I wasn’t sure I would write a blog post this month. On October 26th my young nephew, Cody, lost his long, hard battle with cancer and my husband, Barry and I gathered with family and friends in Fargo, ND to honor his passing and celebrate his life. After a loss of this magnitude, I haven’t felt like writing much of anything. There hasn’t been a lot of time to fill the huge void that Cody’s passing has left in my heart. The questions keep replaying in my mind alongside lingering feelings of pain and loss. Why? What is all of this supposed to mean? I know that there are no straight answers to questions like these. Some things in life are not meant to be understood. There are times when we are forced to accept what has been laid in our path, and it is beyond our control to change the circumstances or the situation.

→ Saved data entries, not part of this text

(** A valid entry is what the refill of its page makes it. *)
Definition real_entry (c : MemCtrlBase) (e : TLBEntry) : Prop :=
  tag e = TLB_INVALID_TAG \/
  page_tag (tag e) = tag e /\
  test (flags e) TLBFlags.PAGE_WRITABLE = true /\ test (flags e) TLBFlags.PTE_SET_C = true /\
  exists r, find_range (tag e) c = Some r /\
    if test (e_type r) RT.RT_MMIO then
      test (flags e) TLBFlags.PAGE_MEM = false /\ test (flags e) TLBFlags.PAGE_IO = true /\
      target e = TlbIo r (e_start r)
    else
      test (flags e) TLBFlags.PAGE_MEM = true /\ test (flags e) TLBFlags.PAGE_IO = false /\
      target e = TlbMem (mem_ptr r - e_start r)
        (if test (e_type r) RT.RT_ROM then dummy_page - tag e else mem_ptr r - e_start r).

Definition real_tlbs (c : MemCtrlBase) (u : mmu_state) : Prop :=
  forall s, sl_type s = DTLB -> sl_mode s = 1 -> real_entry c (tlb_at u s) /\
    (sl_second s = false -> tag (tlb_at u s) <> TLB_INVALID_TAG -> test (flags (tlb_at u s)) TLBFlags.PAGE_MEM = true).

(** The data side runs without translation, on coherent TLBs. *)
Record real_mode (m : machine) : Prop := mk_real_mode {
  rm_dr : msr_bit MSR.DR m = false;
  rm_mode : pCurDTLB (mmu m) = 1;
  rm_tlbs : real_tlbs (mem_ctrl m) (mmu m);
  rm_wf : map_wf (mem_ctrl m);
  rm_paged : paged (mem_ctrl m)
}.

Lemma real_entry_agree c e e' : agree e e' -> real_entry c e -> real_entry c e'.
Proof. intros (E1 & E2 & E3). unfold real_entry. by rewrite E1, E2, !E3. Qed.

Lemma real_tlbs_agree c u u' : agree_all u u' -> real_tlbs c u -> real_tlbs c u'.
Proof.
  intros Ha Hu s H1 H2. destruct (Hu s H1 H2) as [H3 H4]. split; [by apply (real_entry_agree c (tlb_at u s))|].
  destruct (Ha s) as (E1 & _ & E3). rewrite E1, E3 by done. exact H4.
Qed.

(** The TLBs may change. *)
Definition tlb_step (m m' : machine) : Prop :=
  exists u, m' = set_mmu u m /\ tlb_frame (mmu m) u /\ real_tlbs (mem_ctrl m) u /\ tlb_wf u.

Lemma tlb_step_trans m1 m2 m3 : tlb_step m1 m2 -> tlb_step m2 m3 -> tlb_step m1 m3.
Proof.
  intros (u & -> & F1 & R1 & _) (v & -> & F2 & R2 & W). exists v. split; [done|].
  split; [by eapply tlb_frame_trans | done].
Qed.

Lemma tlb_step_real m m' : tlb_step m m' -> real_mode m -> real_mode m'.
Proof. intros (u & -> & F & R & _) [H1 H2 H3 H4 H5]. destruct F as (_&_&_&_&_&F&_). split; try done. cbn. congruence. Qed.

Lemma tlb_step_inv m m' : tlb_step m m' -> machine_inv m -> machine_inv m'.
Proof. intros (u & -> & F & R & W) Hm. by apply inv_set_mmu. Qed.

Lemma page_tag_div va : page_tag va = 4096 * (va / 4096).
Proof.
  unfold page_tag. change 0xFFF with (Z.ones 12). rewrite land_lnot_ones by lia. zlia.
Qed.

Lemma page_tag_valid va : page_tag va <> TLB_INVALID_TAG.
Proof. rewrite page_tag_div. unfold TLB_INVALID_TAG. zlia. Qed.

(** A region that covers one address of a page covers the page. *)
Lemma find_range_page c va : map_wf c -> paged c -> find_range (page_tag va) c = find_range va c.
Proof.
  intros Hw Hp. assert (forall e, e ∈ address_map c -> covers e (page_tag va) <-> covers e va) as Hc.
  { intros e He. destruct (Hp e He) as [P1 P2]. unfold covers. rewrite page_tag_div. zlia. }
  destruct (find_range va c) as [e|] eqn:E.
  - destruct (find_range_spec _ _ _ E) as [Hin Hcov]. apply find_range_wf; [done..|]. by apply Hc.
  - destruct (find_range (page_tag va) c) as [e|] eqn:E'; [|done].
    destruct (find_range_spec _ _ _ E') as [Hin Hcov]. destruct (find_range_none _ _ E e Hin). by apply Hc.
Qed.

(** ** Steps of an access *)

Definition holds (m : machine) (va : Z) (s : slot) : Prop :=
  sl_type s = DTLB /\ sl_mode s = 1 /\ tag (tlb_at (mmu m) s) = page_tag va.

(** What the entry of an address says. *)
Lemma holds_entry m va s : real_mode m -> holds m va s -> let e := tlb_at (mmu m) s in
  test (flags e) TLBFlags.PAGE_WRITABLE = true /\ test (flags e) TLBFlags.PTE_SET_C = true /\
  (sl_second s = false -> test (flags e) TLBFlags.PAGE_MEM = true) /\
  exists r, find_range va (mem_ctrl m) = Some r /\
    if test (e_type r) RT.RT_MMIO then
      test (flags e) TLBFlags.PAGE_MEM = false /\ test (flags e) TLBFlags.PAGE_IO = true /\
      target e = TlbIo r (e_start r)
    else
      test (flags e) TLBFlags.PAGE_MEM = true /\ test (flags e) TLBFlags.PAGE_IO = false /\
      target e = TlbMem (mem_ptr r - e_start r)
        (if test (e_type r) RT.RT_ROM then dummy_page - page_tag va else mem_ptr r - e_start r).
Proof.
  intros [_ _ Ht Hw Hp] (H1 & H2 & H3) e. destruct (Ht s H1 H2) as [[E|(E1 & E2 & E3 & r & E4 & E5)] Hm].
  { rewrite H3 in E. by destruct (page_tag_valid va). }
  fold e in E1, E2, E3, E4, E5, Hm, H3. rewrite H3 in E4, E5, Hm. split_and!; [done | done | |].
  - intros Hs. apply Hm; [done|]. apply page_tag_valid.
  - exists r. by rewrite <- (find_range_page _ va) by done.
Qed.

Lemma lookup_secondary_spec t va tg u : let r := lookup_secondary_tlb t va tg u in
  agree_all u r.2 /\
  forall s, r.1 = Some s -> sl_mode s = cur_mode t u /\ tag (tlb_at u s) = tg.
Proof.
  intros r. subst r. unfold lookup_secondary_tlb.
  repeat match goal with |- context [if ?a =? ?b then _ else _] => destruct (Z.eqb_spec a b) end; cbn [fst snd];
    (split; [first [apply agree_touch | by intros s; apply agree_refl]|by intros s [= <-]]).
Qed.

Lemma real_lookup va m : real_mode m -> machine_inv m -> exists r m', m_lookup DTLB va (page_tag va) m = (Ret r, m') /\
  tlb_step m m' /\ sl_type (primary_entry r) = DTLB /\ sl_mode (primary_entry r) = 1 /\
  sl_second (primary_entry r) = false /\
  (primary_hit r = true -> holds m' va (primary_entry r)) /\
  (forall s, matched_entry r = Some s -> holds m' va s).
Proof.
  intros Hm Hi. pose proof (lookup_tlb_wf DTLB va (page_tag va) (mmu m) (inv_tlb_wf m Hi)) as (Hwf & F & E & Ht & Eh).
  assert (agree_all (mmu m) (lookup_tlb DTLB va (page_tag va) (mmu m)).2 /\
    forall s, matched_entry (lookup_tlb DTLB va (page_tag va) (mmu m)).1 = Some s -> sl_mode s = 1 /\
      tag (tlb_at (mmu m) s) = page_tag va) as [Ha Hs].
  { unfold lookup_tlb. destruct (Z.eqb_spec (tag (tlb_at (mmu m) (tlb1_slot DTLB va (mmu m)))) (page_tag va)) as [Eg|Eg].
    - split; [intros s; apply agree_refl|]. intros s [= <-]. split; [apply Hm | done].
    - pose proof (lookup_secondary_spec DTLB va (page_tag va) (mmu m)) as [H1 H2].
      destruct (lookup_secondary_tlb _ _ _ _) as [o v]. cbn [fst snd matched_entry] in *. split; [done|].
      intros s Hs. destruct (H2 s Hs) as [-> ?]. split; [apply Hm | done]. }
  unfold m_lookup. destruct (lookup_tlb DTLB va (page_tag va) (mmu m)) as [r u]. cbn [fst snd] in *.
  exists r, (set_mmu u m). split; [done|].
  assert (forall s, sl_type s = DTLB -> sl_mode s = 1 -> tag (tlb_at (mmu m) s) = page_tag va -> holds (set_mmu u m) va s) as Hh.
  { intros s H1 H2 H3. split_and!; [done..|]. destruct (Ha s) as (E1 & _ & _). cbn [mmu set_mmu]. congruence. }
  rewrite E. refine (conj _ (conj eq_refl (conj _ (conj eq_refl (conj _ _))))).
  - exists u. split; [done|]. split; [done|]. split; [apply (real_tlbs_agree _ (mmu m)); [done | apply Hm] | done].
  - apply Hm.
  - rewrite Eh. intros Hg%Z.eqb_eq. apply Hh; [done | apply Hm | done].
  - intros s Hms. destruct (Hs s Hms). apply Hh; auto.
Qed.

What I have found helpful is to try and let go, to turn the heartache and pain over to a higher power. Our faith may be tested in trying times, but it is also during these times when believing in something much larger than ourselves turns out to be our greatest comfort. Add in of all the people who have come forth with hugs, kisses, kind words and prayers and it is a welcomed recipe for a whole lot of healing. In spite of such unspeakable loss, there is also great communion and … reunion. I couldn’t get enough of the love in Fargo … deep arms around immediate family and extended, old friends and beloved cousins, second cousins and many new faces I didn’t know at all, but will always remember. What a gift! Cody’s passing made me realize more than ever how important it is to return to our hometown, to the spot where we threw the fishing line into the stream or climbed the big oak tree – the place where it all began for us – wherever that is. It is in these places and with “our people” that the unspoken bonds run deepest and it is here that we can harvest the greatest of treasures: unending love, laughter, emotional support, the healing strength of togetherness, the ties of family.
Cody showed all of us how to be happy in life. He never lost his sense of humor. He laughed often and played hard. He knew friendship and love. He had his own rules for being human. Here is what he wrote:
“Rules for Being Human”
“Some time in life something will strike hard, but you just get back up and try harder. Everything in life as we perceive it, is really not how it is; look beyond and see how it really is. Be happy and enjoy everyday life. Treat people with respect and do what is right. Share our thoughts and feelings with people. They will be more fair. We are who we are. Just a human.”